Protrusion of the gland of the third eyelid (or “cherry eye”) occurs most commonly in dogs and occasionally in cats. The appearance is characteristic, with the gland of the third eyelid protruding as a reddish follicular mass from behind a usually “floppy” margin of the third eyelid (Figure 1). The gland should be surgically replaced to retain essential lacrimal function and to prevent the exposed gland and overlying conjunctiva from becoming dry, inflamed, secondarily infected, and cosmetically unappealing. Prolapsed glands of the 3rd eyelid should never be removed because the gland of the third eyelid is a significant contributor to precorneal tear film production. Studies confirm clinical experience that keratoconjunctivitis sicca (KCS) is commonly seen, often years later, in animals, especially those of susceptible breeds in which the 3rd eyelid or its gland was removed.
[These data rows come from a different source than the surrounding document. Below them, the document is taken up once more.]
(* ===== verification/GoFlag.v ===== *)
(** * Command-line flags (Go package flag)

    [flag.Parse] on the default flag set, as main.go uses it.  The variables of
    the flags are a state; a flag that another package has defined keeps its own
    variable and may only refuse its value. *)

From S2P Require Import Prelude.
From S2P Require Import GoStrings.
From S2P Require Import GoConv.
From Stdlib Require Import Ascii.

(** [flag.Value] of a defined flag. *)
Inductive flag_value (S : Type) :=
| StringVar (set : string -> S -> S)
| BoolVar (set : bool -> S -> S)
| OtherVar (IsBoolFlag : bool) (Set_error : string -> option string).
Arguments StringVar {S} set.
Arguments BoolVar {S} set.
Arguments OtherVar {S} IsBoolFlag Set_error.

(** What ends the process: exit code 0 for [ErrHelp], 2 otherwise. *)
Inductive flag_error :=
| ErrHelp
| BadSyntax (s : string)
| NotDefined (name : string)
| InvalidBool (value name : string)
| NeedsArgument (name : string)
| InvalidValue (value name err : string).

(** The text before the first equals sign, and the text behind it. *)
Fixpoint cutEquals (s : string) : string * option string :=
  match s with
  | EmptyString => ("", None)
  | String c s =>
      if Ascii.eqb c "=" then ("", Some s)
      else let '(name, value) := cutEquals s in (String c name, value)
  end.

(** What an argument is for [parseOne]: no flag, the end of the flags, or the
    name of a flag with the value behind its equals sign. *)
Inductive flag_arg :=
| NoFlag
| EndOfFlags
| BadFlag
| Flag (name : string) (value : option string).

Definition named (name : string) : flag_arg :=
  match name with
  | EmptyString => BadFlag
  | String c rest =>
      if Ascii.eqb c "-" || Ascii.eqb c "=" then BadFlag
      else let '(name, value) := cutEquals rest in Flag (String c name) value
  end.

Definition flagArg (s : string) : flag_arg :=
  match s with
  | String "-" (String "-" EmptyString) => EndOfFlags
  | String "-" (String "-" name) => named name
  | String "-" (String c rest) => named (String c rest)
  | _ => NoFlag
  end.

Section parse.
Context {S : Type} (formal : string -> option (flag_value S)).

Definition boolSet (set : bool -> S -> S) (name value : string) (vars : S) : flag_error + S :=
  match ParseBool value with
  | Some b => inr (set b vars)
  | None => inl (InvalidBool value name)
  end.

(** [Set] of the value of a flag that takes one. *)
Definition valueSet (f : flag_value S) (name value : string) (vars : S) : flag_error + S :=
  match f with
  | StringVar set => inr (set value vars)
  | BoolVar set => boolSet set name value vars
  | OtherVar _ Set_error =>
      match Set_error value with
      | Some e => inl (InvalidValue value name e)
      | None => inr vars
      end
  end.

Definition isBoolFlag (f : flag_value S) : bool :=
  match f with StringVar _ => false | BoolVar _ => true | OtherVar b _ => b end.

(** The loop over [parseOne]: the variables and the arguments that are left. *)
Fixpoint Parse (args : list string) (vars : S) : flag_error + (S * list string) :=
  match args with
  | [] => inr (vars, [])
  | s :: rest =>
      match flagArg s with
      | NoFlag => inr (vars, args)
      | EndOfFlags => inr (vars, rest)
      | BadFlag => inl (BadSyntax s)
      | Flag name value =>
          match formal name with
          | None => if bool_decide (name = "help" \/ name = "h") then inl ErrHelp
                    else inl (NotDefined name)
          | Some f =>
              if isBoolFlag f then
                match valueSet f name (deref value "true") vars with
                | inl e => inl e
                | inr vars => Parse rest vars
                end
              else
                match value, rest with
                | Some value, _ =>
                    match valueSet f name value vars with
                    | inl e => inl e
                    | inr vars => Parse rest vars
                    end
                | None, value :: rest =>
                    match valueSet f name value vars with
                    | inl e => inl e
                    | inr vars => Parse rest vars
                    end
                | None, [] => inl (NeedsArgument name)
                end
          end
      end
  end.

(** ** Lemmas *)

(** Setting the flag keeps [P]. *)
Definition flag_keeps (P : S -> Prop) (f : flag_value S) : Prop :=
  forall name value vars vars', valueSet f name value vars = inr vars' -> P vars -> P vars'.

(** What no flag among the arguments changes is as it was. *)
Lemma Parse_keeps (P : S -> Prop) args vars vars' rest :
  (forall a name value f, a ∈ args -> flagArg a = Flag name value -> formal name = Some f ->
     flag_keeps P f) ->
  Parse args vars = inr (vars', rest) -> P vars -> P vars'.
Proof.
  revert vars. induction args as [args IH] using (induction_ltof1 _ length). unfold ltof in IH.
  intros vars Hk. destruct args as [|a args]; [by intros [= <- _]|]. cbn [Parse].
  destruct (flagArg a) as [| | |name value] eqn:Ha; [by intros [= <- _]..|done|].
  destruct (formal name) as [f|] eqn:Hf; [|by case_bool_decide].
  pose proof (Hk a name value f (list_elem_of_here _ _) Ha Hf) as Hkeep.
  assert (Hrest : forall args' v, length args' <= length args -> args' ⊆ args ->
    match valueSet f name v vars with inl e => inl e | inr vars => Parse args' vars end =
      inr (vars', rest) -> P vars -> P vars').
  { intros args' v Hlen Hsub. destruct (valueSet f name v vars) as [e|vars2] eqn:Hv; [done|].
    intros Hp HP. eapply (IH args'); [simpl; lia| |exact Hp|by eapply Hkeep].
    intros a' name' value' f' Hin. apply Hk. set_solver. }
  destruct (isBoolFlag f); [by apply Hrest|]. destruct value as [value|]; [by apply Hrest|].
  destruct args as [|value args]; [done|]. apply Hrest; [simpl; lia|set_solver].
Qed.
End parse.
Also, complications have been reported in prolapsed glands left in the prolapsed position.



Occasionally in the early stages, a prolapsed gland can be manipulated into its normal position. However, recurrence is almost inevitable. For these reasons, surgical replacement is practiced. If the gland is severely inflamed or the conjunctival surface secondarily infected, preoperative treatment for a few days with a topical antibiotic-steroid ointment is advisable; however, this treatment will not result in resolution of protrusion.

The most common technique performed is the “pocket technique” (Figure 2), where the gland is “buried” back into the third eyelid.

Postoperative medical treatment includes topical antibiotic-steroid ointment or solution and the use of an Elizabethan collar. Oral administration of a nonsteroidal anti-inflammatory agent may be indicated for postoperative analgesia. Recurrence is possible, even with a correctly performed pocket or anchoring technique, especially in the very large breed dogs such as mastiffs and Newfoundlands.


Prolapsed glands of the third eyelid are treated by replacement, not by excision.